Task statement: Review the material and extract every line in which the word "RequireCredentialJSON" occurs.

Material for this exercise:
#####
(* ===== verification/AuthHandler.v ===== *)
(** Auth service: the audit log ([internal/audit]), the middleware
    ([internal/middleware]), the handlers ([internal/handler]) and the routes
    ([internal/router]).

    A request carries the values of the headers that are looked at.  The JSON
    tokenizer and the parser of media types are parameters; a response is its
    status with a code or the value it carries. *)

From S2P Require Import Prelude Effects GoStd InvModel FulHandler FulModel CatJson AuthLimits AuthModel.

Class HttpLib := {
  (** what [json.Decoder] reads *)
  http_tokens : string → JTokens;
  (** [mime.ParseMediaType]: the media type and its charset parameter, empty if
      there is none *)
  parse_media_type : string → option (string * string)
}.

Record ARequest := MkARequest {
  rq_peer : string; rq_agent : string; rq_types : list string; rq_encodings : list string; rq_auth : list string; rq_keys : list string;
  rq_body : string
}.

Inductive AResp :=
  | AFail (status : Z) (code : string)
  | ALimited (retry : Z)
  | ACreated (p : Profile) (replayed : bool)
  | ALoggedIn (token kind : string) (expires_in : Z) (p : Profile)
  | AMe (p : Profile)
  | AHealthy.
#[global] Instance AResp_eq_dec : EqDecision AResp.
Proof. solve_decision. Defined.

Inductive ARoute := RHealth | RSignUp (r : ARequest) | RLogin (r : ARequest) | RMe (r : ARequest).

(** ** Credentials in a body *)

(** The members of the object, after its opening brace. *)
Fixpoint credential_loop (required : list string) (fields : gmap string string) (ts : list JTok) : option (gmap string string * list JTok) :=
  match ts with
  | TEndObj :: rest => Some (fields, rest)
  | TStr key :: TStr value :: ts =>
      if negb (bool_decide (key ∈ required)) || bool_decide (is_Some (fields !! key)) then None
      else credential_loop required (<[key := value]> fields) ts
  | _ => None
  end.

Definition decodeCredentials {http : HttpLib} (body : string) (required : list string) : option (gmap string string) :=
  if negb (utf8_valid body) then None
  else match http_tokens body with
  | MkJTokens (TObj :: ts) eof =>
      match credential_loop required ∅ ts with
      | Some (fields, rest) =>
          if negb (bool_decide (size fields = length required)) || negb (bool_decide (rest = [])) || negb eof then None else Some fields
      | None => None
      end
  | _ => None
  end.

(** ** Audit records *)

Definition EventUserRegistered : string := "USER_REGISTERED".
Definition EventLoginSuccess : string := "LOGIN_SUCCESS".
Definition EventLoginFailed : string := "LOGIN_FAILED".
Definition EventLoginError : string := "LOGIN_ERROR".

Definition replacement : Z * list Z := (RuneError, [0xEF; 0xBF; 0xBD]).

(** [strings.ToValidUTF8]: one replacement for a run of bad bytes. *)
Fixpoint to_valid (in_run : bool) (l : list (Z * list Z)) : list (Z * list Z) :=
  match l with
  | [] => []
  | p :: l => if bad_rune p then if in_run then to_valid true l else replacement :: to_valid true l else p :: to_valid false l
  end.
Definition text_of (l : list (Z * list Z)) : string := of_bytes (mjoin (snd <$> l)).

Definition MaxAgent : Z := 512.
(** The three corrections of the user agent, each marked in the metadata. *)
Definition fix_utf8 (x : string * gmap string MetaVal) : string * gmap string MetaVal :=
  let '(agent, meta) := x in
  if negb (utf8_valid agent) then (text_of (to_valid false (runes agent)), <["user_agent_invalid_utf8" := MFlag true]> meta) else x.
Definition fix_nul (x : string * gmap string MetaVal) : string * gmap string MetaVal :=
  let '(agent, meta) := x in
  if contains_nul agent then (of_bytes (bytes agent ≫= λ b, if b =? 0 then replacement.2 else [b]), <["user_agent_sanitized" := MFlag true]> meta) else x.
Definition fix_length (x : string * gmap string MetaVal) : string * gmap string MetaVal :=
  let '(agent, meta) := x in
  if bool_decide (MaxAgent < rune_count agent) then
    (text_of (take (Z.to_nat MaxAgent) (runes agent)),
     <["user_agent_original_characters" := MNum (rune_count agent)]> (<["user_agent_truncated" := MFlag true]> meta))
  else x.
Definition normalizeRecord (r : AuditRecord) : AuditRecord :=
  let '(agent, meta) := fix_length (fix_nul (fix_utf8 (au_UserAgent r, au_Metadata r))) in
  MkAuditRecord (au_ID r) (au_EventType r) (au_UserID r) (au_IPAddress r) agent meta (au_CreatedAt r).

Definition auditWriteTimeout : Z := 500000000.
(** [deadline] is the one of the request. *)
Definition auditWriteBudget (deadline now : Z) : Z :=
  let remaining := deadline - now in
  if bool_decide (now < deadline) then
    if bool_decide (30 * second < remaining) then 30 * second
    else if bool_decide (auditWriteTimeout < remaining) then remaining else auditWriteTimeout
  else auditWriteTimeout.

Section audit.
Context {conn : PgConn}.
Abbreviation A := (M ASt AErr).

(** [DbUnique] is code 23505; a network error is one that can time out, one
    that the driver calls safe to retry, or a closed connection. *)
Definition retryableAuditError (e : AErr) : bool :=
  match e with
  | ADbErr (DbPg code) => bool_decide (code ∈ ["40001"; "40P01"; "57P01"; "57P02"; "57P03"]) || has_prefix "08" code
  | ADbErr (DbUnique _) => false
  | ADbErr DbNet => true
  | ADbErr e => pg_Timeout e || pg_SafeToRetry e
  | _ => false
  end.

(** [INSERT ... ON CONFLICT(id) DO NOTHING]: whether a row was inserted.  Text
    has to fit its column. *)
Definition insert_audit (r : AuditRecord) (_ : Z) (d : ADB) : dberr + (bool * ADB) :=
  if bool_decide (MaxAgent < rune_count (au_UserAgent r)) || bool_decide (45 < rune_count (au_IPAddress r)) then inl (DbPg "22001")
  else if contains_nul (au_UserAgent r) || negb (utf8_valid (au_UserAgent r)) then inl (DbPg "22021")
  else if bool_decide (is_Some (a_audit d !! au_ID r)) then inr (false, d)
  else inr (true, set_audit <[au_ID r := r]> d).

Definition audit_insert (r : AuditRecord) : A unit :=
  inserted ← adb_write (insert_audit r);
  if (inserted : bool) then mret tt
  else
    same ← adb_read (λ _ d, bool_decide (a_audit d !! au_ID r = Some r));
    if (same : bool) then mret tt else throw AAuditConflict.

(** [n] attempts are left; [until] is the end of the budget. *)
Fixpoint retryAuditWrite (n : nat) (until : Z) (write : A unit) : A unit :=
  match n with
  | O => mret tt
  | S n =>
      r ← try write;
      now ← go_now;
      match r with
      | inr _ => mret tt
      | inl e =>
          if negb (retryableAuditError e) || bool_decide (until ≤ now) || bool_decide (n = O) then throw e
          else
            now ← go_now;
            if bool_decide (until ≤ now) then throw (ADbErr DbDeadline) else retryAuditWrite n until write
      end
  end.

Definition audit_attempts : nat := 3.
(** The records come without an id and a time. *)
Definition audit_Log (deadline : Z) (event_type : string) (user_id : option string) (ip agent : string) (meta : gmap string MetaVal) : A unit :=
  id ← new_uuid;
  created ← go_now;
  let r := normalizeRecord (MkAuditRecord id event_type user_id ip agent meta (truncate created 1000)) in
  now ← go_now;
  retryAuditWrite audit_attempts (now + auditWriteBudget deadline now) (audit_insert r).
End audit.

(** ** Middleware and handlers *)

Definition CredentialBodyLimit : Z := 16 * 1024.

Definition RequireCredentialJSON {http : HttpLib} (r : ARequest) : option AResp :=
  let encoding := trim_space (default "" (head (rq_encodings r))) in
  let typed := match parse_media_type (default "" (head (rq_types r))) with
               | Some (media, charset) => bool_decide (media = "application/json") && (bool_decide (charset = "") || equal_fold charset "utf-8")
               | None => false
               end in
  if negb (bool_decide (length (rq_types r) = 1%nat)) || negb typed || bool_decide (1 < length (rq_encodings r))%nat
     || (negb (bool_decide (encoding = "")) && negb (equal_fold encoding "identity"))
  then Some (AFail 415 "UNSUPPORTED_MEDIA_TYPE")
  else if bool_decide (CredentialBodyLimit < Z.of_nat (String.length (rq_body r))) then Some (AFail 413 "REQUEST_TOO_LARGE")
  else None.

(** No header is no key; anything but one UUID is refused. *)
Definition bindSignupKey {uuid : UuidLib} (keys : list string) : option (option string) :=
  match keys with
  | [] => Some None
  | [raw] =>
      match uuid_parse (trim_space raw) with
      | Some key => if bool_decide (key = uuid_nil) then None else Some (Some key)
      | None => None
      end
  | _ => None
  end.

Definition auth_handleServiceError (e : AErr) : AResp :=
  match e with
  | AIdemConflict => AFail 409 "IDEMPOTENCY_CONFLICT"
  | AIdemUnavailable => AFail 503 "IDEMPOTENCY_UNAVAILABLE"
  | AInvalidInput _ => AFail 400 "INVALID_INPUT"
  | AEmailAlreadyExists => AFail 409 "EMAIL_ALREADY_EXISTS"
  | _ => AFail 500 "INTERNAL_ERROR"
  end.
Definition invalidCredentials : AResp := AFail 401 "INVALID_CREDENTIALS".
Definition auth_unauthorized : AResp := AFail 401 "UNAUTHORIZED".

Section handler.
Context {uuid : UuidLib} {lib : AuthLib} {jwt : Jwt} {http : HttpLib} {conn : PgConn}.
Context (s : AuthService).
Abbreviation A := (M ASt AErr).

(** An operation on a limiter, at the time it reads. *)
Definition with_limiter {B} (f : Z → CredentialLimiter → B * CredentialLimiter) : A B := λ o w,
  let st := w_db w in
  let '(b, l) := f (or_clock o (w_tick w)) (as_limiter st) in
  (inr b, World (MkASt (as_db st) (as_compares st) l (as_failures st)) (S (w_tick w)) (w_aborted w) (w_locks w)).
Definition with_failures {B} (f : Z → RateLimiter → B * RateLimiter) : A B := λ o w,
  let st := w_db w in
  let '(b, l) := f (or_clock o (w_tick w)) (as_failures st) in
  (inr b, World (MkASt (as_db st) (as_compares st) (as_limiter st) l) (S (w_tick w)) (w_aborted w) (w_locks w)).

Definition is_blocked (email : string) : A (bool * Z) := with_failures (IsBlocked lower_text email).
Definition record_failure (email : string) : A unit := with_failures (λ t l, (tt, RecordFailure lower_text email t l)).
Definition reset_failures (email : string) : A unit := with_failures (λ _ l, (tt, Reset lower_text email l)).
Definition acquire (email : string) : A (option Z) := with_limiter (Acquire email).
Definition release : A unit := with_limiter (λ _ l, (tt, release_slot l)).

(** [reportAuditFailure]: the write is best effort. *)
Definition report (m : A unit) : A unit := try m ≫= λ _ : AErr + unit, mret tt.

Definition field (key : string) (fields : gmap string string) : string := default "" (fields !! key).

(** Between a slot and its release. *)
Definition slotted (email : string) (work : A AResp) : A AResp :=
  blocked ← is_blocked email;
  if (blocked : bool * Z).1 then mret (ALimited blocked.2)
  else
    slot ← acquire email;
    match slot with
    | Some retry => mret (ALimited retry)
    | None => resp ← work; release ;; mret resp
    end.

Definition signup_work (r : ARequest) (deadline : Z) (email : string) (fields : gmap string string) : A AResp :=
  match bindSignupKey (rq_keys r) with
  | None => mret (AFail 400 "INVALID_IDEMPOTENCY_KEY")
  | Some key =>
      res ← try (auth_SignUp s key (MkSignUpInput email (field "password" fields) (field "display_name" fields)));
      match res with
      | inl e => mret (auth_handleServiceError e)
      | inr user =>
          (if us_IdempotentReplay user then mret tt
           else
             reset_failures email ;;
             report (audit_Log deadline EventUserRegistered (Some (us_ID user)) (rq_peer r) (rq_agent r)
               (<["email" := MText (us_Email user)]> (<["display_name" := MText (pr_DisplayName (us_Profile user))]>
                 (<["role" := MText (us_Role user)]> ∅))))) ;;
          mret (ACreated (us_Profile user) (us_IdempotentReplay user))
      end
  end.

Definition h_SignUp (r : ARequest) (deadline : Z) : A AResp :=
  match decodeCredentials (rq_body r) ["email"; "password"; "display_name"] with
  | None => mret (AFail 400 "INVALID_REQUEST")
  | Some fields =>
      match NormalizeEmail (field "email" fields) with
      | None => mret (AFail 400 "INVALID_INPUT")
      | Some email => slotted email (signup_work r deadline email fields)
      end
  end.

Definition failed_meta (email reason : string) : gmap string MetaVal := <["email" := MText email]> (<["reason" := MText reason]> ∅).

Definition login_work (r : ARequest) (deadline : Z) (email : string) (fields : gmap string string) : A AResp :=
  res ← try (auth_Login s (MkLoginInput email (field "password" fields)));
  match res with
  | inl AInvalidCredentials =>
      record_failure email ;;
      report (audit_Log deadline EventLoginFailed None (rq_peer r) (rq_agent r) (failed_meta email "invalid_credentials")) ;;
      mret invalidCredentials
  | inl e =>
      report (audit_Log deadline EventLoginError None (rq_peer r) (rq_agent r) (<["reason" := MText "authentication_service_unavailable"]> ∅)) ;;
      mret (auth_handleServiceError e)
  | inr result =>
      reset_failures email ;;
      report (audit_Log deadline EventLoginSuccess (Some (us_ID (ar_User result))) (rq_peer r) (rq_agent r)
        (<["email" := MText (us_Email (ar_User result))]> (<["role" := MText (us_Role (ar_User result))]> ∅))) ;;
      mret (ALoggedIn (ar_AccessToken result) (ar_TokenType result) (ar_ExpiresIn result) (us_Profile (ar_User result)))
  end.

Definition h_Login (r : ARequest) (deadline : Z) : A AResp :=
  match decodeCredentials (rq_body r) ["email"; "password"] with
  | None => mret (AFail 400 "INVALID_REQUEST")
  | Some fields =>
      match NormalizeEmail (field "email" fields) with
      | None =>
          report (audit_Log deadline EventLoginFailed None (rq_peer r) (rq_agent r) (failed_meta "" "invalid_email_format")) ;;
          mret invalidCredentials
      | Some email => slotted email (login_work r deadline email fields)
      end
  end.

(** The claims of the only Authorization header. *)
Definition RequireAccessToken (auth : list string) : option Claims :=
  match auth with
  | [header] =>
      match fields header with
      | [scheme; raw] => if equal_fold scheme "Bearer" then auth_Parse (sv_tokens s) raw else None
      | _ => None
      end
  | _ => None
  end.

Definition h_Me (subject : string) : A AResp :=
  match uuid_parse subject with
  | None => mret auth_unauthorized
  | Some id =>
      res ← try (GetCurrentUser id);
      match res with
      | inl AUnauthorized => mret auth_unauthorized
      | inl e => mret (auth_handleServiceError e)
      | inr user => mret (AMe (us_Profile user))
      end
  end.

(** [limiter.Handle] and [RequireCredentialJSON] before a handler. *)
Definition credential_route (timeout : Z) (r : ARequest) (next : ARequest → Z → A AResp) : A AResp :=
  start ← go_now;
  admitted ← with_limiter (limiter_Handle (rq_peer r));
  if negb (admitted : bool * Z).1 then mret (ALimited admitted.2)
  else match RequireCredentialJSON r with
  | Some resp => mret resp
  | None => next r (start + timeout)
  end.

Definition auth_serve (timeout : Z) (route : ARoute) : A AResp :=
  match route with
  | RHealth => ping ← try (adb_read (λ _ _, tt)); match ping with inl _ => mret (AFail 503 "unavailable") | inr _ => mret AHealthy end
  | RSignUp r => credential_route timeout r h_SignUp
  | RLogin r => credential_route timeout r h_Login
  | RMe r => match RequireAccessToken (rq_auth r) with None => mret auth_unauthorized | Some claims => h_Me (cl_Subject claims) end
  end.
End handler.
#####
The answer:
Definition RequireCredentialJSON {http : HttpLib} (r : ARequest) : option AResp :=
(** [limiter.Handle] and [RequireCredentialJSON] before a handler. *)
  else match RequireCredentialJSON r with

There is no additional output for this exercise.